**WHAT TO WORK ON**
From the entries below, return only the lines starting at the one that contains "Abbreviation reg_bytes i" and ending at the one that contains "intros Hi. unfold pt_reg, res_bytes, alu.", exactly as they stand.

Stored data
=== Begin Enclosure ===
(** The assignments of the system call number, the arguments and the name. *)
Definition set_id (s : enter_state) (z : Z) : enter_state := set_regs s z (es_args s) (es_comm s).
Definition set_comm (s : enter_state) (c : bytes) : enter_state :=
  set_regs s (es_syscall_id s) (es_args s) c.

Lemma frame_id m s z : frame m id s -> frame (zstore 112 (le_bytes 4 z) m) id (set_id s (sint 32 z)).
Proof using Type.
  intros Hf. eapply (frame_field _ _ _ _ 0); [exact Hf|reflexivity|by rewrite length_le_bytes| |].
  - unfold enter_chunks. cbn -[le_bytes]. by rewrite (le_bytes_sint 4) by lia.
  - destruct Hf as [_ _ _ []]. by split.
Qed.

Lemma frame_comm m s c : length c = 16%nat -> frame m id s -> frame (zstore 168 c m) id (set_comm s c).
Proof using Type.
  intros Hc Hf. eapply (frame_field _ _ _ _ 8); [exact Hf|reflexivity|by rewrite Hc|reflexivity|].
  destruct Hf as [_ _ _ []]. by split.
Qed.

Abbreviation reg_bytes i := (res_bytes (probe_read_kernel t 8 (alu 64 BPF_ADD a0 i))).

Lemma read_reg (i : nat) : (i < 6)%nat ->
  le_value (reg_bytes (8 * Z.of_nat i)) = pt_reg (tp_ctx t a0 a1) i.
Proof using BpfLongLaws0.
  intros Hi. unfold pt_reg, res_bytes, alu.
  assert (nth i (rc_regs (tp_ctx t a0 a1)) 0
    = le_value (probe_read_kernel t 8 (uint 64 (a0 + 8 * Z.of_nat i))).2) as ->
    by (do 6 (destruct i as [|i]; [reflexivity|]); lia).
  symmetry. apply uint_id. eapply (is_uint_le (8 * Z.of_nat 8)); [lia|].
  rewrite <- (read_kernel_length t 8 (uint 64 (a0 + 8 * Z.of_nat i))) at 1.
  apply le_value_range, read_kernel_byte.
Qed.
=== End Enclosure ===
**TASK RESPONSE**
Abbreviation reg_bytes i := (res_bytes (probe_read_kernel t 8 (alu 64 BPF_ADD a0 i))).

Lemma read_reg (i : nat) : (i < 6)%nat ->
  le_value (reg_bytes (8 * Z.of_nat i)) = pt_reg (tp_ctx t a0 a1) i.
Proof using BpfLongLaws0.
  intros Hi. unfold pt_reg, res_bytes, alu.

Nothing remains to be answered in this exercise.